Electric Cars – Saving Real Money or Arbitrage Opportunity?

Electrek has reported an amazing set of numbers on a Tesla S:

A Tesla Model S hits 300,000 miles in just 2 years – saving an estimated $60,000 on fuel and maintenance

The vehicle is owned by Tesloop, a company that offers rides in Tesla vehicles.

A large part of this difference is due to the fact that the car is being used within an area that has extensive Tesla SuperChargers. So all the electricity is “free” (paid for as part of the purchase price of the vehicle). Also parts of the repairs and maintenance were largely paid for under the warranty. The powertrain warranty is for 8 years and includes unlimited mileage. This means that at the same annual usage rate the warranty would cover 1.2 million miles or 1.93 million kilometres.

The key question here is whether Tesla is losing money on this arrangement. If so, the savings are artificially inflated. The answer to part of that question is in the pricing models that Tesla introduced early in 2017. Before that date all Tesla S vehicles received free power on the Tesla Supercharger Network. After that date only the first 400 kWh per year are free. After that you get charged a fee for your power when charging . The fee varies between locations.

So there is no doubt that Tesla has been heavily subsiding the Tesloop operating costs. A smart business move to spot an arbitrage opportunity.

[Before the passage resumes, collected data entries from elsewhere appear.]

(** A DOM event: its composed path and its target. *)
Record dom_event := DomEvent {
  composedPath : list element;
  ev_target : option element
}.

Definition resolveTargetFromEvent (e : dom_event) : option element :=
  match filter (λ n, nodeType n = 1%nat) (composedPath e) with
  | n :: _ => Some n
  | [] => match ev_target e with
          | Some t => if (nodeType t =? 1)%nat then Some t else None
          | None => None
          end
  end.

(** The module-level variables of the script. *)
Record capture_state := CaptureState {
  recorderEnabled : bool;
  focusEl : option element;
  focusPre : option observation
}.

Definition redacted : string := "<redacted>".

(** The value reported by [onChange] for a text-like target. *)
Definition input_value (target : element) : string :=
  if isSensitiveInput target then redacted
  else if isContentEditable target then slice0 2000 (trim (innerText target))
  else slice0 2000 (el_value target).

(** [onChange(e)]: the new module state and the message handed to
    [sendEvent], if any. *)
Definition onChange (doc : document) (st : capture_state) (e : dom_event)
  : capture_state * option step_event :=
  if negb (recorderEnabled st) then (st, None)
  else match resolveTargetFromEvent e with
  | None => (st, None)
  | Some target =>
      let tag := toLowerCase (tagName target) in
      let isSelect := String.eqb tag "select" in
      let isTextInput := is_text_input_tag tag || isContentEditable target in
      if negb isSelect && negb isTextInput then (st, None)
      else
        let same_focus :=
          match focusEl st with
          | Some f => (node_id f =? node_id target)%nat
          | None => false
          end in
        let pre :=
          match focusPre st with
          | Some p => if same_focus then p
                      else buildStateSummary doc (Some target) true
          | None => buildStateSummary doc (Some target) true
          end in
        let act :=
          if isSelect then
            ActSelect (elementRef doc target)
              (match selected_option target with
               | Some (v, t) => Some (trim (or_else v t))
               | None => None
               end)
          else ActInput (elementRef doc target) (input_value target) in
        ({| recorderEnabled := recorderEnabled st;
            focusEl := None; focusPre := None |},
         Some {| ev_action := act; ev_pre := pre |})
  end.

End Content.

(* ===================================================================== *)
(** * Part I.c  The service worker *)
(* ===================================================================== *)

Module Background.
Import Js Content.

(** ** Persisted data *)

(** The [options] object; a field is [None] when the key is absent. *)
Record options := Options {
  captureScreenshots : option bool;
  captureDomState : option bool
}.
Definition empty_options : options := Options None None.
Definition default_options : options := Options (Some true) (Some true).

(** [{...a, ...b}] *)
Definition merge_options (a b : options) : options :=
  {| captureScreenshots :=
       match captureScreenshots b with
       | Some v => Some v
       | None => captureScreenshots a
       end;
     captureDomState :=
       match captureDomState b with
       | Some v => Some v
       | None => captureDomState a
       end |}.

Definition flag (o : option bool) : bool := default false o.

Record settings := Settings {
  isRecording : bool;
  episodeId : option string;
  startedAt : option Z;
  stepCount : nat;
  lastMessage : string;
  options_of : options
}.

(** The object [{}] read as a settings record: every field is absent,
    which the code observes as [false], [null], [0] or [""] through
    [!st.isRecording], [!st.episodeId], [st.stepCount || 0]. *)
Definition blank_settings : settings :=
  {| isRecording := false; episodeId := None; startedAt := None;
     stepCount := 0; lastMessage := ""; options_of := empty_options |}.

(** [st?.episodeId] when truthy. *)
Definition active_episode (st : option settings) : option string :=
  match st with
  | Some s => match episodeId s with
              | Some e => if truthy e then Some e else None
              | None => None
              end
  | None => None
  end.

Record episode := Episode {
  episode_id : string;
  created_at : string;
  browser_name : string;
  origin_type : string;
  origin_build : string
}.

(** The result of [captureScreenshotForActiveWindow]. *)
Inductive shot := ShotOk (data_url b64 : string) | ShotErr (e : string).
(** * Core/MemoryManager.js: the asset cache of roBrowserLegacy

    A shallow embedding of the memory manager and the proofs of its
    specification.  The source file holds two versions of the module:

    - the _pooled_ version ([Module Pooled]), which recycles [MemoryItem]
      objects through [_memoryItemPool] and collects [keysToDelete] before it
      evicts; it uses a variable [_lastAccessTime] in [get], [clean] and
      [remove] that it never declares, so these calls throw a
      [ReferenceError] when they reach it;
    - the _plain_ version ([Module Plain]), which allocates a [MemoryItem] per
      slot, exports [updateAccessTime] and evicts while it iterates [_memory].

    Both are embedded over one world: the module variables, the store of
    [MemoryItem] objects (so that an object shared between the pool and the map
    would be visible), the WebGL context and the log of the calls that leave
    the module (listeners, [gl.isTexture], [gl.deleteTexture],
    [URL.revokeObjectURL]).  A call of the pooled version that can throw
    yields its completion (returned or thrown) and the world it leaves.

    Conventions.  Times ([now], [Date.now()], the timestamps) are integers.
    A listener is known by its identity and its invocation is logged with its
    argument; what the listener does next is not part of a call.  The WebGL
    context [gl] that [clean] and [remove] receive is the one of the world.
    The timer of the pooled version ([setInterval] calling [gc()] every
    minute) reads and writes none of the module's variables and is left
    out. *)

From Stdlib Require Import ZArith String Ascii List Bool Lia.
From stdpp Require Import gmap strings list fin_maps.
Import ListNotations.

The 400 kWh is estimated to provide power for 1000 miles of driving (1609 kilometres). In Australia the current (sic) charge on the Tesla Supercharger is A$0.35/kWh.(https://www.tesla.com/en_AU/support/supercharging). so the energy cost per kilometre of driving is approximately 8.7 cents. This compares to my petrol Toyota Corolla Hatch at 8.1 cents per kilometre (combined urban/extra urban mileage claim of 6.7L/100km and fuel at  121 cents per litre). Fuel efficiency is worse in urban driving but the Tesla Superchargers are mainly for highway travel so that this is a fair comparison.

Two other comparisons bear looking at. In Illinois the charging rate is US$0.15 per kWh. This equals A$0.188 (RBA quoted exchange rate August 30th 2017) and changes the per kilometre cost to 4.7 cents.  Secondly, our current at home shoulder and off peak rates are A$0.1257, which reduces the per kilometre cost to 3.12 cents. Of course we would have to pay for a charging unit as well. If we amortise that cost then the total cost might be 4 cents per km. That is half my current fuel costs, or a saving of about $600 a year on 15,000 km.

If we use 4 cents as a reasonable figure then the cost difference for an electric vehicle travelling 100,000 km a year as a car ride service/taxi is $4,000. That is a significant advantage for an electric share vehicle over a fossil fuel vehicle. That number starts to really add up if you own 20,000 of them in a fleet ($80 million a year).

If we go to the non- fuel car costs. RACQ estimates that the private ownership costs of running a medium sized car in Australia are around 65-72 cents per kilometre. More than 50% of these costs are interest costs (about 8.2 cents) and depreciation costs (about 29.5 cents). Registration and insurance and other on road costs are at about 14.9 cents. This leaves about 7.5 cents for repairs and maintenance plus tyres after accounting for fuel costs. The vast majority of that being repairs and maintenance (median is about 7 cents). In the Tesloop case the scheduled repairs and maintenance costs were US$6,900 for 300,000 miles (482,802 km). This equates to A1.79 cents per kilometre. If we go back to my Toyota which has a fixed price service of A$480 a year then that costs is A3.2 cents per kilometre at 15,000 km per year. The reality is that I drive a little less so the cost is 3.7 cents.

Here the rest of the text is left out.